We perform RNA-seq comparing a treatment with 50 µM agrimoniin, 2.3 µM ellagic acid, 0.05 mg/mL of Wicklow tormentil root extract to a mock treatment (DMSO) in A. baumannii AB5075 in order to describe the alterations in global transcription produced by these treatments. As a result, Agrimoniin elicited a response that led to significant differential expression in 414 genes, with 216 showing upregulation and 198 showing downregulation. Ellagic acid exerted an even more pronounced effect, with 636 genes exhibiting significant differential expression; among these, 455 were upregulated and 181 were downregulated. Similarly, Wicklow tormentil root extract impacted gene expression resulting in significant differential expression in 517 genes, wherein 378 were upregulated and 139 were downregulated. In highlights, the gene functional groups showing the strongest transcriptional alterations were those related to iron acquisition, storage, siderophore biosynthesis and iron transport genes. Overall design: A. baumannii AB5075 cultures were grown in LB medium in the presence of with 50 µM agrimoniin, 2.3 µM ellagic acid, 0.05 mg/mL of Wicklow tormentil root extract or a DMSO control (3 biological replicates per condition) until reaching mid-exponential phase.
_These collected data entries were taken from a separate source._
(* ===== verification/CuckooInsert.v ===== *)
(** Insertion into the cuckoo map: a free slot for the key, found, freed by evictions or
    made by doubling; the loop ends, since every round doubles the table. *)
From S2P Require Import Prelude Words Outcome Buckets Cuckoo CuckooFacts CuckooView CuckooLocks CuckooTable CuckooSearch CuckooMove.
From S2P Require Import CuckooDouble.

Section Insert.
Context {V : Type} (hash_function : Z -> Z) (new_ok : Z -> bool).

Abbreviation St := (map_t V).
Abbreviation view := (view hash_function).
Abbreviation shape := (shape hash_function).
Abbreviation quiet := (quiet hash_function).
Abbreviation table_ok := (table_ok hash_function).
Abbreviation keeps := (keeps hash_function).
Abbreviation hv_of key := (hashed_key hash_function key).
Implicit Types (s : St) (e : entry V) (p : Z * Z) (v : Z * Z -> option (entry V)) (hp b i j key : Z) (m : gmap Z V).

(** The two buckets of a key. *)
Definition home1 hp key : Z := index_hash hp (hash_function key).
Definition home2 hp key : Z := alt_index hp (partial_key (hash_function key)) (home1 hp key).

Definition absent v key : Prop := forall p e, v p = Some e -> e_key e <> key.

Lemma homes_range hp key : 0 <= hp < 64 -> 0 <= home1 hp key < 2 ^ hp /\ 0 <= home2 hp key < 2 ^ hp.
Proof. intros. split; [by apply index_hash_range|by apply alt_index_range]. Qed.

Lemma shape_hp s : shape s -> 0 <= hashpower (buckets_ s) < 63.
Proof. intros [[] _]. by destruct sh_hp. Qed.

(** A key that is in neither of its buckets is in no bucket. *)
Lemma absent_homes hp v key :
  table_ok hp v ->
  (forall j e, 0 <= j < 4 -> v (home1 hp key, j) = Some e -> e_key e <> key) ->
  (forall j e, 0 <= j < 4 -> v (home2 hp key, j) = Some e -> e_key e <> key) -> absent v key.
Proof.
  intros Ht H1 H2 [i j] e He Hk. destruct (tb_bounds _ _ _ Ht _ _ He) as [_ Hj].
  destruct (tb_placed _ _ _ Ht _ _ He) as [_ [Hi|Hi]]; cbn [fst] in Hi; rewrite Hk in Hi; subst i;
    [by apply (H1 j e)|by apply (H2 j e)].
Qed.

Lemma absent_lookup v m key : rep v m -> absent v key <-> m !! key = None.
Proof.
  intros Hr. split; [by apply rep_None|]. intros Hm p e He Hk.
  assert (m !! key = Some (e_val e)) by (apply Hr; by exists p, e). congruence.
Qed.

(** The result of [cuckoo_insert] in the state [s]. *)
Definition insert_result s m key (tp : table_position) (b : TwoBuckets) s' : Prop :=
  let hp := hashpower (buckets_ s) in
  keeps s s' m /\
  ((status tp = ok /\ b = TwoBuckets_normal (home1 hp key) (home2 hp key) /\
    insert_locked (home1 hp key) (home2 hp key) s' /\ (index tp = home1 hp key \/ index tp = home2 hp key) /\
    0 <= slot tp < 4 /\ view s' (index tp, slot tp) = None /\ m !! key = None) \/
   (status tp = failure_key_duplicated /\ b = TwoBuckets_normal (home1 hp key) (home2 hp key) /\
    insert_locked (home1 hp key) (home2 hp key) s' /\ (index tp = home1 hp key \/ index tp = home2 hp key) /\
    0 <= slot tp < 4 /\ exists e, view s' (index tp, slot tp) = Some e /\ e_key e = key) \/
   (status tp = failure_table_full /\ held (locks s') = ∅ /\ m !! key = None /\
    forall n c, (n <= 4)%nat -> reach (view s) hp (home1 hp key) (home2 hp key) n c -> full_bucket (view s) c)).

Lemma wp_cuckoo_insert fuel s m key :
  let hp := hashpower (buckets_ s) in
  shape s -> table_ok hp (view s) -> rep (view s) m -> insert_locked (home1 hp key) (home2 hp key) s ->
  (0 < fuel)%nat ->
  wp (cuckoo_insert hash_function fuel false (hv_of key) (TwoBuckets_normal (home1 hp key) (home2 hp key)) key) s
    (fun '(tp, b) s' => insert_result s m key tp b s') never.
Proof.
  intros hp Hs Ht Hr Hl Hf. pose proof (shape_hp s Hs) as Hhp. destruct (homes_range hp key) as [Hr1 Hr2]; [unfold hp; lia|].
  assert (keeps s s m) as Hk by (apply quiet_keeps; [by apply quiet_refl|done..]).
  unfold cuckoo_insert, try_find_insert_bucket. cbn [Cuckoo.i1 Cuckoo.i2 TwoBuckets_normal].
  wp_step. apply (wp_read_bucket hash_function); [done|apply Hl|].
  destruct (find_insert_slots_spec (fun j => view s (home1 hp key, j)) key slots (-1)) as (f1 & r1 & Hf1 & Hc1);
    [apply slots_range|by left|].
  wp_step. eapply wp_lift; [exact Hf1|]. cbv beta iota. destruct Hc1 as [(-> & Hj1 & He1)|(-> & Hno1 & Hc1)]; cbn [negb].
  { apply wp_ret. split; [done|]. right; left. cbn. auto 10. }
  wp_step. apply (wp_read_bucket hash_function); [done|apply Hl|].
  destruct (find_insert_slots_spec (fun j => view s (home2 hp key, j)) key slots (-1)) as (f2 & r2 & Hf2 & Hc2);
    [apply slots_range|by left|].
  wp_step. eapply wp_lift; [exact Hf2|]. cbv beta iota. destruct Hc2 as [(-> & Hj2 & He2)|(-> & Hno2 & Hc2)]; cbn [negb].
  { apply wp_ret. split; [done|]. right; left. cbn. auto 10. }
  assert (absent (view s) key) as Habs.
  { apply (absent_homes hp); [done|intros j e Hj|intros j e Hj]; [apply Hno1|apply Hno2]; by apply elem_of_slots. }
  pose proof (proj1 (absent_lookup _ _ _ Hr) Habs) as Hm.
  destruct (Z.eqb_spec r1 (-1)) as [E1|E1]; cbn [negb].
  2: { apply wp_ret. split; [done|]. left. cbn. destruct Hc1 as [[? _]|[? ?]]; [lia|]. auto 10. }
  destruct (Z.eqb_spec r2 (-1)) as [E2|E2]; cbn [negb].
  2: { apply wp_ret. split; [done|]. left. cbn. destruct Hc2 as [[? _]|[? ?]]; [lia|]. auto 10. }
  eapply wp_seq; [by apply (wp_run_cuckoo hash_function fuel _ _ s m)|].
  intros [[[st b] ib] sl] s1 (Hk1 & [(-> & -> & Hl1 & Hib & Hsl & Hfree)|(-> & -> & Hh & Hfull)]).
  - cbn [Cuckoo.i1 Cuckoo.i2 TwoBuckets_normal]. wp_step. apply wp_holds_lock; [apply Hl1|]. wp_step.
    apply wp_holds_lock; [apply Hl1|]. wp_step.
    apply (wp_read_bucket hash_function); [apply Hk1|destruct Hib as [->| ->]; apply Hl1|].
    wp_step. eapply wp_lift; [by apply occupied_fmap|]. rewrite Hfree. cbn [negb]. wp_step. apply wp_assert; [done|].
    wp_step. apply wp_gets. rewrite (kp_hp _ _ _ _ Hk1). fold hp. wp_step.
    apply wp_assert; [apply orb_true_iff; rewrite !Z.eqb_eq; exact Hib|].
    eapply wp_seq; [by apply (wp_cuckoo_find hash_function key _ (home1 hp key) (home2 hp key) s1); [apply Hk1|apply Hl1|apply Hl1]|].
    intros tp s2 (-> & Hfound). destruct Hfound as [(Hst & _ & _ & e & He & Hek)|(Hst & _)].
    + exfalso. apply (absent_lookup (view s1) m key (kp_rep _ _ _ _ Hk1)) in Hm. by apply (Hm _ _ He).
    + rewrite decide_False by congruence. apply wp_ret. split; [done|]. left. cbn. auto 10.
  - wp_step. apply wp_assert; [done|]. apply wp_ret. split; [done|]. right; right. cbn. auto 10.
Qed.

(** ** The loop *)

(** The map after zero or more doublings. *)
Record extends s s' (m : gmap Z V) : Prop := {
  ex_shape : shape s';
  ex_table : table_ok (hashpower (buckets_ s')) (view s');
  ex_rep : rep (view s') m;
  ex_hp : hashpower (buckets_ s) <= hashpower (buckets_ s');
  ex_n : n_locks (locks s) <= n_locks (locks s');
  ex_counters : elem_counters (locks s') = elem_counters (locks s);
  ex_max : maximum_hashpower_ s' = maximum_hashpower_ s
}.

Lemma keeps_extends s s' m : keeps s s' m -> extends s s' m.
Proof. intros []. constructor; try done; lia. Qed.

Lemma grown_extends s s' m : grown hash_function new_ok s s' m -> extends s s' m.
Proof. intros []. constructor; try done; lia. Qed.

Lemma extends_trans s s' s'' m : extends s s' m -> extends s' s'' m -> extends s s'' m.
Proof. intros [] []. constructor; try done; try lia; congruence. Qed.

(** How the insertion throws. *)
Definition insert_throws s m (x : exn) s' : Prop :=
  held (locks s') = ∅ /\
  ((x = maximum_hashpower_exceeded /\ maximum_hashpower_ s <> NO_MAXIMUM_HASHPOWER /\ extends s s' m) \/
   (x = bad_alloc /\ broken s' /\
    exists hp, hashpower (buckets_ s) < hp /\ allocate new_ok hp = false /\
      forall k, hashpower (buckets_ s) < k < hp -> allocate new_ok k = true)).

(** Where the loop ends. *)
Definition loop_result s m key (tp : table_position) (b : TwoBuckets) s' : Prop :=
  let hp := hashpower (buckets_ s') in
  extends s s' m /\ b = TwoBuckets_normal (home1 hp key) (home2 hp key) /\
  insert_locked (home1 hp key) (home2 hp key) s' /\ (index tp = home1 hp key \/ index tp = home2 hp key) /\
  0 <= slot tp < 4 /\
  ((status tp = ok /\ view s' (index tp, slot tp) = None /\ m !! key = None) \/
   (status tp = failure_key_duplicated /\ exists e, view s' (index tp, slot tp) = Some e /\ e_key e = key)).

Lemma keeps_throws s s1 s' m x : keeps s s1 m -> insert_throws s1 m x s' -> insert_throws s m x s'.
Proof.
  intros He [Hh [(-> & Hmax & He')|(-> & Hd & hp & Hhp & Ha)]]; (split; [done|]); [left|right].
  - split; [done|]. split; [by rewrite <- (kp_max _ _ _ _ He)|]. eapply extends_trans; [by apply keeps_extends|done].
  - split; [done|]. split; [done|]. exists hp. by rewrite <- (kp_hp _ _ _ _ He).
Qed.

Lemma grown_throws s s1 s' m x : grown hash_function new_ok s s1 m -> insert_throws s1 m x s' -> insert_throws s m x s'.
Proof.
  intros Hg [Hh [(-> & Hmax & He')|(-> & Hd & hp & Hhp & Ha & Hall)]]; (split; [done|]); [left|right].
  - split; [done|]. split; [by rewrite <- (gr_max _ _ _ _ _ Hg)|]. eapply extends_trans; [by apply grown_extends|done].
  - split; [done|]. split; [done|]. exists hp. pose proof (gr_hp _ _ _ _ _ Hg) as H1. split; [lia|]. split; [done|].
    intros k Hk. destruct (decide (k = hashpower (buckets_ s1))) as [->|]; [apply Hg|]. apply Hall. lia.
Qed.

Lemma wp_cuckoo_insert_loop fuel s m key :
  let hp := hashpower (buckets_ s) in
  shape s -> table_ok hp (view s) -> rep (view s) m -> insert_locked (home1 hp key) (home2 hp key) s ->
  maximum_hashpower_ s <= NO_MAXIMUM_HASHPOWER -> 64 <= Z.of_nat fuel + hp ->
  wp (cuckoo_insert_loop hash_function new_ok fuel false (hv_of key)
        (TwoBuckets_normal (home1 hp key) (home2 hp key)) key) s
    (fun '(tp, b) s' => loop_result s m key tp b s') (insert_throws s m).
Proof.
  intros hp. revert s hp. induction fuel as [|fuel IH]; intros s hp Hs Ht Hr Hl Hmax Hfuel;
    pose proof (shape_hp s Hs) as Hhp; [unfold hp in Hfuel; lia|].
  cbn [cuckoo_insert_loop]. wp_step. apply wp_gets. eapply wp_seq; [by apply (wp_cuckoo_insert _ s m key); [..|lia]|].
  intros [tp b] s1 [Hk [(Hst & -> & Hl1 & Hpos & Hsl & Hfree & Hm)|[(Hst & -> & Hl1 & Hpos & Hsl & He)|(Hst & Hh & Hm & _)]]];
    rewrite Hst.
  - apply wp_ret. unfold loop_result. rewrite (kp_hp _ _ _ _ Hk). split; [by apply keeps_extends|]. auto 10.
  - apply wp_ret. unfold loop_result. rewrite (kp_hp _ _ _ _ Hk). split; [by apply keeps_extends|]. auto 10.
  - wp_step. pose proof (kp_hp _ _ _ _ Hk) as Hhp1. fold hp in Hhp1 |- *. rewrite <- Hhp1.
    eapply wp_mono; [apply (wp_cuckoo_fast_double hash_function new_ok s1 m); [apply Hk..|done]| |].
    + intros st s2 [-> Hg]. pose proof (extends_trans _ _ _ _ (keeps_extends _ _ _ Hk) (grown_extends _ _ _ Hg)) as He2.
      eapply wp_seq; [apply wp_snapshot; [apply Hg|apply Hg|lia]|]. cbn zeta. intros b3 s3 [-> Hl3].
      pose proof (quiet_keeps hash_function s2 s3 m (lk_quiet Hl3) (gr_table _ _ _ _ _ Hg) (gr_rep _ _ _ _ _ Hg)) as Hk3.
      pose proof (extends_trans _ _ _ _ He2 (keeps_extends _ _ _ Hk3)) as He3.
      pose proof (kp_hp _ _ _ _ Hk3) as Hhp3. pose proof (gr_hp _ _ _ _ _ Hg) as Hhp2.
      pose proof (shape_hp s2 (gr_shape _ _ _ _ _ Hg)) as Hb2. destruct (homes_range (hashpower (buckets_ s2)) key ltac:(lia)) as [H1 H2].
      assert (insert_locked (home1 (hashpower (buckets_ s3)) key) (home2 (hashpower (buckets_ s3)) key) s3) as Hl4.
      { rewrite Hhp3. by eapply locked_at_insert. }
      cbn [hv_hash hv_partial hashed_key]. fold (home1 (hashpower (buckets_ s2)) key).
      fold (home2 (hashpower (buckets_ s2)) key). rewrite <- Hhp3.
      eapply wp_mono; [apply IH; [apply He3..|exact Hl4| |]| |].
      * by rewrite (ex_max _ _ _ He3).
      * lia.
      * intros [tp' b'] s4 (He4 & H). split; [by eapply extends_trans|exact H].
      * intros x s4 Hx. eapply keeps_throws; [exact Hk|]. eapply grown_throws; [exact Hg|].
        by eapply keeps_throws.
    + intros x s2 [Hh2 [(-> & Hnm & Hlt & Hq)|(-> & Ha & Hd)]]; (split; [done|]); [left|right].
      * split; [done|]. split; [|].
        -- by rewrite <- (kp_max _ _ _ _ Hk).
        -- apply keeps_extends. eapply keeps_quiet; [exact Hk|exact Hq].
      * split; [done|]. split; [done|]. exists (hashpower (buckets_ s1) + 1).
        unfold hp in Hhp1. split; [lia|]. split; [done|]. lia.
Qed.

End Insert.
At this point, cells were harvested, treated with RNAlater for preservation of total RNA and stored at -80 C. After that, total RNA was extracted from each sample. Three independent replicates of A. baumannii AB5075 were grown to mid-exponential phase in LB medium supplemented with 50 µM agrimoniin, 2.3 µM ellagic acid or 0.05 mg/mL of Wicklow tormentil root extract and compared to three independent replicates grown in the same conditions but receiving a mock treatment (equivalent volume of DMSO).